Die Reaktionen auf das nun doch noch mal auf der Kippe stehene Verbrenner-Aus fallen erwartungsgemäß heftig aus. Laut Sebastian Bock, Deutschland-Geschäftsführer der Umweltorganisation Transport & Environment, „läuft Deutschland Gefahr, eine der zentralen Säulen der EU-Klimagesetzgebung einzureißen.“ Der Beschluss zum Verbrenner-Aus sei ein zentraler Teil des EU-Klimaplans »Fit für 55«, die CO₂-Emissionen bis 2030 um 55 Prozent zu senken.

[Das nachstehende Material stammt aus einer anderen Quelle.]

Lemma auto_run_ok tr fl top s : auto_run tr fl top s -> run_ok tr fl top s.
Proof.
  induction 1 as [s st l v t top | tr fl top s input h H IH Es Hd | tr fl top s input r why H IH Es Hd Htop
    | tr fl top s input n e H IH Es Hd Htop | tr fl fl' top s f result t H IH | tr fl top s sd r H IH Hr
    | tr fl top s H IH | tr fl top s r H IH | tr fl top s l H IH].
  - split; simpl; done.
  - by apply polled_ok.
  - apply (polled_ok _ _ _ _ input) in IH. destruct (ladder_intends input _ Hd) as (r' & sd & x & Hi); [discriminate |].
    assert (r' = r) as ->.
    { rewrite (ladder_reaches _ _ _ _ Hi) in Hd. unfold last_rungs in Hd.
      repeat match type of Hd with (if ?b then _ else _) = _ => destruct b; [congruence |] end. discriminate. }
    destruct (intends_above _ _ _ _ _ _ _ _ IH Es Hi Htop) as [-> Habove].
    apply (abandon_ok _ [] top); [done | | done | done]. intros a Ea. destruct (Habove a Ea) as [? Hre].
    split; [done |]. intros Er. rewrite (Hre Er). done.
  - apply (polled_ok _ _ _ _ input) in IH. exact (fire_ok tr fl top _ input n e IH Es Hd Htop).
  - destruct (flight_one _ _ _ _ _ _ IH) as (-> & -> & a & Ea & Eo & Er). destruct result; simpl.
    + by apply landed_ok.
    + apply (run_ok_same _ _ _ (abandonAttempt s (fl_round f) session_lapsed_round)); [reflexivity.. |]. apply (abandon_ok _ [f] top); [done | | done |].
      * intros b Eb. rewrite Ea in Eb. injection Eb as <-. split; [lia |]. congruence.
      * pose proof (ok_attempt _ _ _ _ IH a Ea). lia.
    + by apply failed_ok.
  - by apply hand_ok.
  - by apply (run_ok_same _ _ _ s).
  - unfold setRule. destruct (sameRule _ _); [done | by apply (run_ok_same _ _ _ s)].
  - unfold setLimits. destruct (sameLimits _ _); [done | by apply (run_ok_same _ _ _ s)].
Qed.

(** C3. An unattended run cannot run away, whatever the order of polls,
    confirmations, failures, lapsed sessions, hand deposits and control
    changes.  At most one transaction is in flight, and it is the one the
    attempt record says is being sent; no round is sent to more than three
    times; no round receives more than one of the rule's deposits; a round whose
    deposit landed, or that was written off, has nothing in flight; and the
    tally charges each landed deposit exactly once, for the amount that was
    sent. *)
Theorem run_cannot_run_away tr fl top s :
  auto_run tr fl top s ->
  (length fl <= 1)%nat /\
  (forall f, f ∈ fl -> exists a, attempt s = Some a /\ outcome_ a = sending /\ at_roundNo a = fl_round f) /\
  (forall r, sent_to r tr <= MAX_TRIES /\ landed_in r tr <= 1) /\
  (forall a, attempt s = Some a -> outcome_ a = landed \/ outcome_ a = abandoned -> fl = []) /\
  entered (tally s) = landings tr /\ spentUsd (tally s) = landed_usd tr.
Proof.
  intros Hrun. destruct (auto_run_ok _ _ _ _ Hrun) as [Hfl _ _ Hbd _ [He Hs]].
  split_and!; try done.
  - destruct fl as [| f [| f' fl]]; simpl; [lia | lia | done].
  - intros f Hf. destruct fl as [| g [| f' fl]]; [by apply not_elem_of_nil in Hf | | done].
    apply list_elem_of_singleton in Hf as ->. done.
  - intros a Ea Ho. destruct fl as [| g [| f' fl]]; [done | | done].
    destruct Hfl as (b & Eb & Eo & _). rewrite Ea in Eb. injection Eb as <-. rewrite Eo in Ho. by destruct Ho.
Qed.

(** A run armed in round 41 that fires into round 42 and lands. *)
Definition toy_start : AutoDeployState :=
  armWith (noteDeploy INITIAL_AUTO_DEPLOY side0) (mkStrategy (fixed (of_Z 5)) repeat_side) DEFAULT_LIMITS (Some 41)
    (of_Z 1000).

Definition toy_input : AutoDeployInput :=
  mkInput (polled toy_start lost_input) (Some 42) (Some 42) (Some Lobby) true false false (Some (of_Z 5)) silent 1 []
    "me" (of_Z 2000).

Definition toy_sent : AutoDeployState := beginAttempt (polled toy_start toy_input) 42.

Definition toy_entry : UnattendedEntry := mkEntry 42 side0 (of_Z 5).

Lemma toy_fires : decideAutoDeploy toy_input = fire 1 toy_entry.
Proof. vm_compute. reflexivity. Qed.

Lemma toy_run :
  auto_run [Landed_in 42 (of_Z 5); Sent_to 42 (of_Z 5)] [] 42
    (applySendOutcome toy_sent 42 (of_Z 5) 1 "me" (Landed_with "sig") (of_Z 3000)).
Proof.
  apply (run_settle [Sent_to 42 (of_Z 5)] [] [] 42 toy_sent (mkFlight 42 (of_Z 5) 1 "me") (Landed_with "sig")).
  apply (run_fire [] [] 41 toy_start toy_input 1 toy_entry); [apply run_arm | reflexivity | exact toy_fires | simpl; lia].
Qed.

Auch die Grünen laufen Sturm: „Das Verhalten der FDP ist irrational“, äußert Stefan Gelbhaar, verkehrspolitischer Sprecher der Grünenfraktion im Bundestag. »Wir haben die Diskussion (um E-Fuels, Anm. d. Red.) schon zweimal geführt und abgeschlossen. Das permanent wieder aufzuwärmen macht es weder besser noch anders.“

Michael Bloss, klimapolitischer Sprecher der Grünen und Verhandlungsführer für die Grünen im EU-Parlament, warnt zudem, dass Deutschland sich in der EU als völlig unzuverlässig erweise, sollte man jetzt plötzlich seine Zustimmung zurückziehen. „Man kann nicht erst monatelang in der Verhandlung Ja sagen und wenn es zur Abstimmung kommt, Vielleicht. Das zerstört Vertrauen, in der EU und der Wirtschaft. Die Automobilbranche erwartet von uns klare, verbindliche Regelungen, mit denen sie endlich langfristig planen können.“

Neben der groß angelegten FDP-Schelte gibt es aber auch Befürworter der Blockadehaltung: Hildegard Müller, Präsidentin des Verbands der Automobilindustrie, begrüßt den Widerruf von Verkehrsminister Wissing:  „Wir brauchen alle klimafreundlichen Technologien, um die EU-Klimaziele zu erreichen“, bekräftigt sie. Weil E-Fuels gerade für die Klimabilanz bereits zugelassener Verbrenner wichtig seien, müsse die Debatte erneut geführt werden. Nun sei die Kommission am Zug.